All day I’ve looked out for Mickey and I haven’t seen him once. I’d thought last night he’d come to the Radisson Hotel especially to see me. But after giving the matter more thought, I realised it would’ve been coincidence. He didn’t know where I was staying. He must’ve just been passing by and happened to see me outside. “Beautiful,” he called me. He probably calls all the girls “beautiful”, just like I call everyone “love”. Doesn’t mean I love them. Doesn’t mean he thinks I’m beautiful. How could I have let myself dream like that? It only ends in disappointment.

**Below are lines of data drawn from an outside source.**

(* ===== verification/Doubles.v ===== *)
(** * Python's floats on whole numbers

    The cost models of the compiler count bytes, whole numbers that are not
    negative, in Python floats.  A float is [None] for infinity or the whole number it
    holds; an operation rounds its exact value to the nearest multiple of the unit in
    the last place, ties to even ([dbl_round]), and overflows to infinity ([dbl]).
    Rounding changes nothing up to 2^53 and stays above it beyond ([saturated]), which
    is what the theorems on the searches use. *)

From S2P Require Import Prelude.

Notation ecost := (option Z).

(** Round half to even at 53 significant bits. *)
Definition dbl_round (z : Z) : Z :=
  let u := 2 ^ Z.max 0 (Z.log2 z - 52) in
  let q := z / u in
  let r := z mod u in
  (if (u <? 2 * r) || ((u =? 2 * r) && Z.odd q) then q + 1 else q) * u.

(** The float of a whole number that is not negative. *)
Definition dbl (z : Z) : ecost := let r := dbl_round z in if r <? 2 ^ 1024 then Some r else None.

(** [a < b] and [min(a, b)] *)
Definition clt (a b : ecost) : bool :=
  match a, b with Some x, Some y => x <? y | Some _, None => true | None, _ => false end.

Definition cmin (a b : ecost) : ecost := if clt b a then b else a.

(** Below [EXACT] every whole number is a float. *)
Definition EXACT : Z := 2 ^ 53.

(** What is known of a float by what it is below [EXACT]. *)
Definition saturated (a : ecost) : Z := match a with Some x => Z.min x EXACT | None => EXACT end.

Lemma dbl_round_exact z : 0 <= z <= EXACT -> dbl_round z = z.
Proof.
  intros [Hz Hle]. unfold dbl_round, EXACT in *. destruct (decide (z = 2 ^ 53)) as [->|Hne]; [by vm_compute|].
  assert (Z.log2 z <= 52) as Hlog.
  { destruct (decide (z = 0)) as [->|]; [done|]. apply Z.lt_succ_r. change (Z.succ 52) with 53. apply Z.log2_lt_pow2; lia. }
  rewrite Z.max_l by lia. change (2 ^ 0) with 1. rewrite Z.div_1_r, Z.mod_1_r. change ((1 <? 2 * 0) || ((1 =? 2 * 0) && Z.odd z)) with false. cbv iota. lia.
Qed.

Lemma dbl_round_large z : EXACT <= z -> EXACT <= dbl_round z.
Proof.
  unfold dbl_round, EXACT. intros Hz. assert (53 <= Z.log2 z) as Hlog by (apply Z.log2_le_pow2; lia).
  rewrite Z.max_r by lia. set (u := 2 ^ (Z.log2 z - 52)). assert (0 < u) as Hu by (apply Z.pow_pos_nonneg; lia).
  assert (2 ^ 52 <= z / u) as Hq.
  { apply Z.div_le_lower_bound; [done|]. pose proof (Z.log2_spec z ltac:(lia)) as [Hl _]. etrans; [|exact Hl].
    unfold u. rewrite <- Z.pow_add_r by lia. by replace (Z.log2 z - 52 + 52) with (Z.log2 z) by lia. }
  assert (2 ^ 53 <= 2 ^ 52 * u) as Hbig.
  { unfold u. rewrite <- Z.pow_add_r by lia. apply Z.pow_le_mono_r; lia. }
  etrans; [exact Hbig|]. apply Z.mul_le_mono_nonneg_r; [lia|]. case_match; lia.
Qed.

Lemma saturated_dbl z : 0 <= z -> saturated (dbl z) = Z.min z EXACT /\ (forall v, dbl z = Some v -> 0 <= v).
Proof.
  intros Hz. unfold dbl, saturated. cbv zeta. destruct (Z.le_gt_cases z EXACT) as [Hle|Hgt].
  - rewrite dbl_round_exact by lia. assert (z < 2 ^ 1024) as Hlt.
    { eapply Z.le_lt_trans; [exact Hle|]. unfold EXACT. apply Z.pow_lt_mono_r; lia. }
    rewrite (proj2 (Z.ltb_lt _ _) Hlt). split; [done|]. by intros v [= <-].
  - pose proof (dbl_round_large z ltac:(lia)) as Hl. rewrite (Z.min_r z) by lia. assert (0 <= EXACT) by done.
    destruct (dbl_round z <? 2 ^ 1024); (split; [lia|]); intros v; [|done]. intros [= <-]. lia.
Qed.

Lemma clt_saturated a b : clt a b = false -> saturated b <= saturated a.
Proof. unfold clt, saturated. destruct a as [x|], b as [y|]; intros H; try done; lia. Qed.

Lemma clt_saturated_lt a b : clt a b = true -> saturated a <= saturated b.
Proof. unfold clt, saturated. destruct a as [x|], b as [y|]; intros H; try done; lia. Qed.

Lemma clt_irrefl a : clt a a = false.
Proof. destruct a; cbn; lia. Qed.

(** Where floats and whole numbers part. *)
Example doubles_round :
  dbl (2 ^ 53 + 1) = Some (2 ^ 53) /\ dbl (2 ^ 53 + 3) = Some (2 ^ 53 + 4) /\ dbl (2 ^ 54 + 3) = Some (2 ^ 54 + 4) /\
  dbl (2 ^ 1024) = None.
Proof. vm_compute. done. Qed.
Lemma check_in_place_pair_spec child parent :
  check_in_place_pair child parent = Ok tt <->
  end_time parent = start_time child + 1 /\ parent_is_read parent = true /\
  (plain parent -> plain child -> buf_size child <= buf_size parent).
Proof.
  unfold check_in_place_pair, check_in_place_parent_is_read, raise_if, plain.
  destruct (Z.eqb_spec (end_time parent) (start_time child + 1)); simpl;
    [|split; [done | tauto]].
  destruct (parent_is_read parent); simpl; [|split; [done | intros (_ & ? & _); done]].
  destruct (decide (core_divisions parent = [])) as [Hp|Hp];
    [rewrite (bool_decide_eq_true_2 _ Hp) | rewrite (bool_decide_eq_false_2 _ Hp)]; simpl;
    [|split; [intros _; by repeat split | done]].
  destruct (decide (core_divisions child = [])) as [Hc|Hc];
    [rewrite (bool_decide_eq_true_2 _ Hc) | rewrite (bool_decide_eq_false_2 _ Hc)]; simpl;
    [|split; [intros _; by repeat split | done]].
  destruct (Z.ltb_spec (buf_size parent) (buf_size child)); split; try done.
  intros (_ & _ & Hle). specialize (Hle Hp Hc). lia.
Qed.
(** The allocation pass of one tick, after the references [dn]. *)
Definition alloc_I (t : Z) (s1 : gstate) (dn : list nat) (st : gstate) : Prop :=
  inv cfg B t st /\ ginv B placeable st /\
  (forall q, resolved B s1 q -> resolved B st q) /\
  (forall r, r ∈ dn -> start_of B r = Some t -> resolved B st r) /\
  paired_group_by_name st = paired_group_by_name s1.

Definition allocate_at (t : Z) (r : nat) (st : gstate) : res gstate :=
  if bool_decide (start_of (heap st) r = Some t) then _try_allocate cfg r st else Ok st.

Lemma start_of_heap t st r :
  inv cfg B t st -> start_of B r = Some t ->
  exists b, heap st !! r = Some b /\ start_time b = t.
Proof.
  unfold start_of. intros Hi Hst. destruct (B !! r) as [b0|] eqn:Hb0; [|done].
  injection Hst as Hst.
  destruct (Forall2_lookup_l _ _ _ _ _ (inv_frame _ _ _ _ Hi) Hb0) as (b & Hb & a & ->).
  eauto.
Qed.

Lemma alloc_I_step t s1 dn r st st' :
  (forall m c, m ∈ placeable -> B !! m = Some c -> start_time c < t -> resolved B s1 m) ->
  r ∈ placeable -> alloc_I t s1 dn st -> allocate_at t r st = Ok st' ->
  alloc_I t s1 (dn ++ [r]) st'.
Proof.
  intros Hvis Hr (Hi2 & Hg2 & Hres & Hdone & HG) Hrun. unfold allocate_at in Hrun.
  rewrite (start_of_frame (heap st)) in Hrun by apply Hi2.
  case_bool_decide as Hst.
  - destruct (start_of_heap t st r Hi2 Hst) as (b & Hb & Hbt).
    destruct (try_allocate_ok cfg B placeable Hal Hwf Hnames Hcheck t st st' r b)
      as (Hi3 & Hg3 & Hr3 & Hk3 & HG3); eauto.
    split_and!; auto; [|congruence].
    intros q [Hq | Hq%list_elem_of_singleton]%elem_of_app Hqs; [auto | by subst q].
  - injection Hrun as <-. split_and!; auto.
    intros q [Hq | Hq%list_elem_of_singleton]%elem_of_app Hqs; [auto | congruence].
Qed.

Lemma alloc_I_init t s1 :
  inv cfg B t s1 -> ginv B placeable s1 -> alloc_I t s1 [] s1.
Proof. intros Hi Hg. split_and!; auto. by intros r ?%elem_of_nil. Qed.

(** With no paired groups an allocation never raises. *)
Lemma allocate_at_total t s1 dn r st :
  paired_group_by_name s1 = ∅ -> alloc_I t s1 dn st ->
  exists st', allocate_at t r st = Ok st'.
Proof.
  intros He (Hi & _ & _ & _ & HG). unfold allocate_at.
  rewrite (start_of_frame (heap st)) by apply Hi.
  case_bool_decide as Hst; [|eauto].
  destruct (start_of_heap t st r Hi Hst) as (b & Hb & Hbt).
  unfold _try_allocate. rewrite Hb. destruct (_ || _); [eauto|].
  rewrite HG, He, lookup_empty. by eapply try_allocate_one_total.
Qed.
(* ===== verification/FitSolver.v ===== *)
(** * The gap-based solvers ([scratchpad/firstfit_bestfit_solver.py])

    [FirstFitLayoutSolver] orders the placeable buffers by score, sorts them
    topologically along the in-place declarations (Kahn's algorithm) and places
    each one in a gap of the addresses free during its lifetime;
    [BestFitLayoutSolver] only overrides the choice of the gap.  The override is
    the class [GapPolicy]: [plan_layout] takes the policy, its theorems are proved
    against the laws of the class, and [first_fit_pick] and [best_fit_pick] are
    its instances.

    The score is a quotient of floats that are exact multiples of 1/4; it is
    compared here as an exact rational, by cross-multiplication. *)

From S2P Require Import Prelude PlanSolver.

(** ** Gaps *)

Record Gap := mkGap {
  gap_start : Z;
  gap_end : Z;
  gap_parents : list string
}.

(** What [_all_minus] keeps of one gap. *)
Definition minus_one (lo hi minimum_size : Z) (g : Gap) : list Gap :=
  let a := gap_start g in
  let b := gap_end g in
  (if a <? lo then
     if b <? lo then (if minimum_size <=? b - a then [mkGap a b []] else [])
     else (if minimum_size <=? lo - a then [mkGap a lo []] else [])
   else []) ++
  (if hi <? b then
     if hi <? a then (if minimum_size <=? b - a then [mkGap a b []] else [])
     else (if minimum_size <=? b - hi then [mkGap hi b []] else [])
   else []).

Definition _all_minus (gaps : list Gap) (interval : Z * Z) (minimum_size : Z) : list Gap :=
  mjoin (minus_one interval.1 interval.2 minimum_size <$> gaps).

(** Pass 1 of [_build_gaps]: one already placed buffer. *)
Definition subtract_other (buffer : LifetimeBoundBuffer) (parent_names : list string)
    (gaps : list Gap) (other : LifetimeBoundBuffer) : list Gap :=
  match address other with
  | None => gaps
  | Some a =>
      if bool_decide (buf_name other ∈ parent_names) then gaps
      else if negb ((start_time other <? end_time buffer)
                    && (start_time buffer <? end_time other)) then gaps
      else _all_minus gaps (a, a + buf_size other) (buf_size buffer)
  end.

(** Pass 2: the declared parents whose slot lies in the gap. *)
Definition slot_in_gap (placed_by_name : gmap string LifetimeBoundBuffer) (g : Gap)
    (parent_name : string) : bool :=
  match placed_by_name !! parent_name with
  | Some parent =>
      match address parent with
      | Some addr_p => (gap_start g <=? addr_p) && (addr_p + buf_size parent <=? gap_end g)
      | None => false
      end
  | None => false
  end.

Definition annotate (buffer : LifetimeBoundBuffer)
    (placed_by_name : gmap string LifetimeBoundBuffer) (g : Gap) : Gap :=
  mkGap (gap_start g) (gap_end g)
    (gap_parents g ++
     filter (fun p => slot_in_gap placed_by_name g p = true) (in_place_parents buffer)).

My skin is so sore after scouring it this morning. I had to remove all traces of Gaslighting Greg from my body. And I had to do it with nearly boiling water and shower gel on a rough sponge. It feels like I’ve taken layers off. I probably shouldn’t be in the sun now. Not when I’ve thinned my skin like this. It’s red and blotchy. That doesn’t always happen to my skin after a job. It must be because Greg’s the first punter I’ve seen in the last few months. I wasn’t as desensitised as I usually am to that dirty, invaded feeling. I had to scrub for about an hour before I felt like he’d been erased from my body. Probably best Mickey’s not here. I don’t want him to see me looking like this.
Screaming children and shouting parents have ruined the sleep I’d planned to have on the beach today. They’re still bloody at it. They’re doing my fucking head in. And there’s babies crying. They make me want to cry too, cry for my babies. Nearly all the working girls I know have dead babies. Some terminated, some stillborn. We all seem to have them. Just like we all seem to have been abused when we were children. I wonder if Lorna has dead baby too. I might ask her tonight.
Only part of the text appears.